Costs can be classified into two types :
- Individual or Private Costs
- Institutional or Public or Social Costs
- Direct Costs
- Indirect Costs
- Opportunity Costs
(a) Individual Costs or Private Cost: Individual costs or private costs of education are those costs of education incurred by a learner or by his/her parents/guardians or by the family as a whole.
These concern individuals in families and represent costs which the individuals and the families must bear in return for the education received. Individual costs are of two types: direct and indirect.
Examples of private costs are as follows : Tuition and examination fees and other such fees, institutional supplies, manuals and books, transport, uniforms and foregone earnings.
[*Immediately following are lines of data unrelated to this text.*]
(** A part of LWS_CALLBACK_CLIENT_WRITEABLE: the queue may only have been
    emptied, or grown together with a call of lws_cancel_service. *)
Lemma part_ok c pc n v c' pc' v' :
  sys_ok (mk_sys _ _ c pc n) v → owned v' (c_tx c') → v_cur v' = None → v_new v' = None →
  pc_ok pc' v' → (∀ wsi, pc' ≠ SEstablished wsi) →
  c_context c' = c_context c → c_websocket c' = c_websocket c →
  (∀ wsi, c_websocket c = Some wsi → v_queue v' ≠ [] → wake_due (mk_sys _ _ c' pc' n) wsi) →
  (∀ wsi, c_websocket c = Some wsi → v_connect v' ≠ None →
     wake_due (mk_sys _ _ c' pc' n) wsi ∨ ∃ txq, pc' = SPulled txq) →
  sys_ok (mk_sys _ _ c' pc' n) v'.
Proof.
  intros [Ho Hcu Hn Hpc Hx Hse Hq Hc] Ho' Hcu' Hn' Hpc' Hne' Ex Ew Hq' Hc'. simpl in *.
  split; simpl; rewrite ?Ex, ?Ew; try done. intros wsi ->. by destruct (Hne' wsi).
Qed.

Lemma drain_spec m s l c v :
  v_hp v = Some m → v_held v = (m, s) :: l → v_cur v = None → v_new v = None → owned v (c_tx c) →
  wp (writeable_step print m) (λ hp c', ∃ v' e ms, pumped c v [e] ms c' v' ∧ v_hp v' = hp)
    (λ _, False) no_fault c.
Proof using print_fits JL.
  intros. apply (writeable_step_spec print print_fits m s l c v); [done..|].
  intros v' e ms c' Hp _ _. by exists v', e, ms.
Qed.

Lemma step_ok y v y' : sys_ok y v → sys_step y y' → ∃ v', sys_ok y' v'.
Proof using print_fits JL.
  intros Hok Hs. pose proof Hok as [Ho Hcu Hn Hpc Hx Hse Hq Hc].
  destruct Hs as [data c pc n b c' Hf Hp|data c pc n b c' Hf Hp|c pc n c' Hp|c n|wsi reason c n c' Hw Hp
    |wsi c n Hcx|wsi c n c' Hp|c n c' Hca Hp|wsi c n txq c' Hw Hp|txq c n txq' c' Hp|m c n txq' c' Hp|c n];
    simpl in *.
  - destruct (wp_ok _ _ _ _ _ _ _ (post_queue_spec data c v Hf Ho Hn) Hp)
      as (t & v' & -> & Ho' & E1 & E2 & E3 & E4 & E5 & E6). exists v'. eapply post_ok; eauto.
  - destruct (wp_ok _ _ _ _ _ _ _ (post_connect_spec data c v Hf Ho Hn) Hp)
      as (t & v' & -> & Ho' & E1 & E2 & E3 & E4 & E5 & E6). exists v'. eapply post_ok; eauto.
  - exists v.
    assert (c' = c ∧ c_context c = false ∨ c' = c <| c_cancel := true |>) as [[-> Hcx]| ->].
    { refine (wp_ok _ (λ _ c', c' = c ∧ c_context c = false ∨ c' = c <| c_cancel := true |>)
        (λ _, False) no_fault _ _ _ _ Hp).
      apply wp_bind, wp_gets, wp_when; intros Hb; [by apply wp_modify; right|by left]. }
    + specialize (Hx Hcx). split; simpl; try done; intros w Hw; congruence.
    + split; simpl; try done; [by left|by left; left].
  - exists v. by split.
  - destruct (wp_ok _ _ _ _ _ _ _ (whole_announced wsi reason c v Hw (sys_idle _ _ _ Hok)) Hp) as (v' & Ha).
    exists v'. by eapply announced_ok.
  - exists v. split; simpl; try done; [by rewrite Hcx|by intros w [= <-]|..].
    + intros w [= <-] _. by do 3 right.
    + intros w [= <-] _. left. by do 3 right.
  - injection Hp as <-. specialize (Hse _ eq_refl). exists v. split; simpl; try done.
    + intros w Hw Hne. right. left. simpl. set_solver.
    + intros w Hw Hne. left. right. left. simpl. set_solver.
  - unfold wait_cancelled, gets, mbind, M_bind in Hp. simpl in Hp. exists v.
    destruct (c_websocket c) as [w|] eqn:Ew; injection Hp as <-.
    + eapply part_ok; try done; simpl; rewrite ?Ew; try done.
      * intros x [= <-] _. right. left. simpl. set_solver.
      * intros x [= <-] _. left. right. left. simpl. set_solver.
    + eapply part_ok; try done; simpl; by rewrite ?Ew.
  - pose proof Hpc as [Hh Hhp]. match type of Hp with in_tx _ ?x = _ => set (c1 := x) in Hp end.
    assert (wp (in_tx txq_pull) (λ hp c2, ∃ t, c2 = c1 <| c_tx := t |> ∧
      owned (v <| v_hp := hp |> <| v_held := v_queue v |> <| v_queue := [] |>) t)
      (λ _, False) no_fault c1) as Hsp.
    { apply wp_in_tx, (txq_pull_spec v); [done..|]. intros hp t Ho' _. by exists t. }
    destruct (wp_ok _ _ _ _ _ _ _ Hsp Hp) as (t & -> & Ho'). eexists.
    eapply part_ok; [exact Hok|simpl; exact Ho'|..]; simpl; try done.
    intros x _ _. right. by exists txq.
  - simpl in Hpc.
    assert (wp (in_tx (m ← txq_connect_pull; txq_link m (v_hp v))) (λ hp c2, ∃ t, c2 = c <| c_tx := t |> ∧
      owned (v <| v_hp := hp |> <| v_held := option_list (v_connect v) ++ v_held v |>
               <| v_connect := None |>) t)
      (λ _, False) no_fault c) as Hsp.
    { apply wp_in_tx, (txq_connect_spec v); [done..|]. intros hp t Ho' _. by exists t. }
    rewrite Hpc in Hsp. destruct (wp_ok _ _ _ _ _ _ _ Hsp Hp) as (t & -> & Ho'). eexists.
    eapply part_ok; [exact Hok|simpl; exact Ho'|..]; simpl; try done.
    intros x Hw Hne. eapply wake_mono, (Hq x Hw Hne); auto. by intros [=].
  - pose proof (ow_held _ _ Ho) as Hh. rewrite Hpc in Hh.
    destruct (v_held v) as [|[a s] l] eqn:El; [done|]. destruct Hh as ([= <-] & _).
    destruct (wp_ok _ _ _ _ _ _ _ (drain_spec m s l c v Hpc El Hcu Hn Ho) Hp)
      as (v' & e & ms & [O1 B1 C1 Q1 N1 T1 R1 F1 K1] & <-). exists v'.
    assert (c_context c' = c_context c ∧ c_websocket c' = c_websocket c ∧
      c_writable c' = c_writable c) as (G1 & G2 & G3) by by rewrite R1.
    assert (∀ x, wake_due (mk_sys _ _ c (SDraining (Some m)) n) x →
      wake_due (mk_sys _ _ c' (SDraining (v_hp v')) n) x) as Hm.
    { intros x. apply wake_mono; [by rewrite K1; intros ->|by rewrite G3|done|done]. }
    eapply (part_ok _ _ _ _ _ _ _ Hok O1); try done.
    + intros x Hw Hne. destruct ms as [|t ms].
      * apply Hm, (Hq x Hw). intros E0. rewrite E0 in Q1. by apply fmap_nil_inv in Q1.
      * left. simpl. rewrite K1. destruct (c_context c); [by rewrite orb_true_r|].
        rewrite Hx in Hw; done.
    + intros x Hw Hne. destruct (Hc x Hw) as [?|[? [=]]]; [|left; by apply Hm].
      intros E0. rewrite E0 in N1. by destruct (v_connect v').
  - pose proof (ow_held _ _ Ho) as Hh. rewrite Hpc in Hh.
    destruct (v_held v) as [|[a s] l] eqn:El; [|by destruct Hh as [[=] _]].
    exists v. eapply (part_ok _ _ _ _ _ _ _ Hok Ho); try done.
    + intros x Hw Hne. eapply wake_mono, (Hq x Hw Hne); auto. by intros [=].
    + intros x Hw Hne. destruct (Hc x Hw Hne) as [Hd|[? [=]]]. left.
      eapply wake_mono, Hd; auto. by intros [=].
Qed.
b) Institutional/Public/Social Costs : These costs concern society and refer to such costs (or expenditure) as are borne out as a result of all education and training activities in a society at a given point of time. Costs incurred at the institutional level (government, private or mixed) are called institutional costs or public costs of education. Public costs are those that include financing by the government on the basis of taxes, loans and other public revenues. The
institutional costs of education are, generally, analysed in terms of;
Variable and fixed costs of education, Recurring and non-recurring costs of education and
Current and capital costs of education. Institutional/Public/Social costs are also of two types: direct and indirect.
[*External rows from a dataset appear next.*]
(** Room for their parsers, too. *)
Definition push_room (w : lejp_pos) (d : nat) : Prop :=
  (length (l_pushed w) + d < LEJP_MAX_PARSING_STACK_DEPTH)%nat.
(** The same containers are open, with the same parsers. *)
Definition same_place (w w' : lejp_pos) : Prop := l_open w' = l_open w ∧ l_pushed w' = l_pushed w.
(** The innermost open container has its own parser. *)
Definition own_parser (w : lejp_pos) : Prop :=
  ∃ at_, head (l_open w) = Some at_ ∧ head (l_pushed w) = Some (length at_).

Lemma push_obeyed w d : push_room w (S d) →
  obeys w lejp_parser_push = mk_pos (l_here w) (l_open w) (length (l_here w) :: l_pushed w).
Proof. unfold push_room, obeys. intros H. by rewrite (proj2 (Nat.ltb_lt _ _)) by lia. Qed.

(** A member's name reaches the callback as it is. *)
Lemma said_name w k : own_parser w → said w (LEJPCB_PAIR_NAME k) = LEJPCB_PAIR_NAME k.
Proof.
  intros (at_ & E1 & E2). unfold said, member_path. rewrite E1, E2. simpl. by rewrite lejp_path_own.
Qed.

Definition value_runs (t : jtree) (es : list lejp_event) : Prop := ∀ s w rest,
  quiet s → room s (depth t) → push_room w (depth t) →
  ∃ s' w', run_events (es ++ rest) w s = run_events rest w' s' ∧ built s s' t ∧ same_place w w'.

Definition items_run (l : list jtree) (es : list lejp_event) : Prop := ∀ s w rest p xs,
  quiet s → room s (list_max (depth <$> l)) → push_room w (list_max (depth <$> l)) →
  top s = Some p → is_Some (p_root s) → p_mem s !! p = Some (NArr xs) →
  ∃ s' w' ys, run_events (es ++ rest) w s = run_events rest w' s' ∧ filled s s' p ∧
    same_place w w' ∧ p_mem s' !! p = Some (NArr (xs ++ ys)) ∧
    rep_items (p_mem s') (p_next s) l ys (p_next s').

Definition members_run (l : list (string * jtree)) (es : list lejp_event) : Prop := ∀ s w rest p xs,
  quiet s → room s (list_max ((λ kv, depth kv.2) <$> l)) →
  push_room w (list_max ((λ kv, depth kv.2) <$> l)) → own_parser w →
  top s = Some p → is_Some (p_root s) → p_mem s !! p = Some (NObj xs) →
  ∃ s' w' ys, run_events (es ++ rest) w s = run_events rest w' s' ∧ filled s s' p ∧
    same_place w w' ∧ p_mem s' !! p = Some (NObj (xs ++ ys)) ∧
    rep_members (p_mem s') (p_next s) l ys (p_next s').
(c) Direct Costs: These are those costs that are directly visible. They include all money expenditure incurred on different items by the student. Direct costs are expenses that can be separately identified and charged as part of the cost of a product, service, or department. Typical direct costs include items such as instructional and other programme materials printed, fuel, oil and repairs of vehicles used for home-to-school transportation, centralised data processing services, in-house equipment repairs, field trips, expenditure on tuition fees, other fees and charges, purchase of
books, stationary, uniforms, hostel expenses and transport.
(d) Indirect Costs : Indirect costs are those costs that cannot be directly charged to a particular programme, but are attributed to services, which are necessary to operate the program. Such services include, but are not limited to, accounting, budgeting, payroll preparation, personnel management, and purchasing, warehousing and centralised data processing. Some programs cap the allowed indirect cost rates, others have an administrative cap that limits a combination of direct administrative costs and indirect costs, while others do not allow indirect costs at all, requiring
that the entire award amount be spent on direct costs. These expenses are not paid directly to your school, but are associated with attending school. You and your family can control some of them.
(e) Opportunity Cost: Opportunity cost is a concept you did not see in the definition of economics. But not seeing it doesn’t mean that it isn’t there. There is yet more to say about the definition, but this is the logical place to introduce a related concept. Opportunity costs are everywhere, due to scarcity and the necessity of choosing. Opportunity cost is not what you choose when you make a choice -it is what you did not choose in making a choice. Opportunity cost is the value of the forgone alternative - what you gave up when you got something. The opportunity cost of going to college is the money you would have earned if you worked instead. On the one hand, you lose four years of salary while getting your degree; on the other hand, you hope to earn more during your career, due to your education, to
offset the lost wages. Thus, opportunity cost is the cost of alternatives foregone.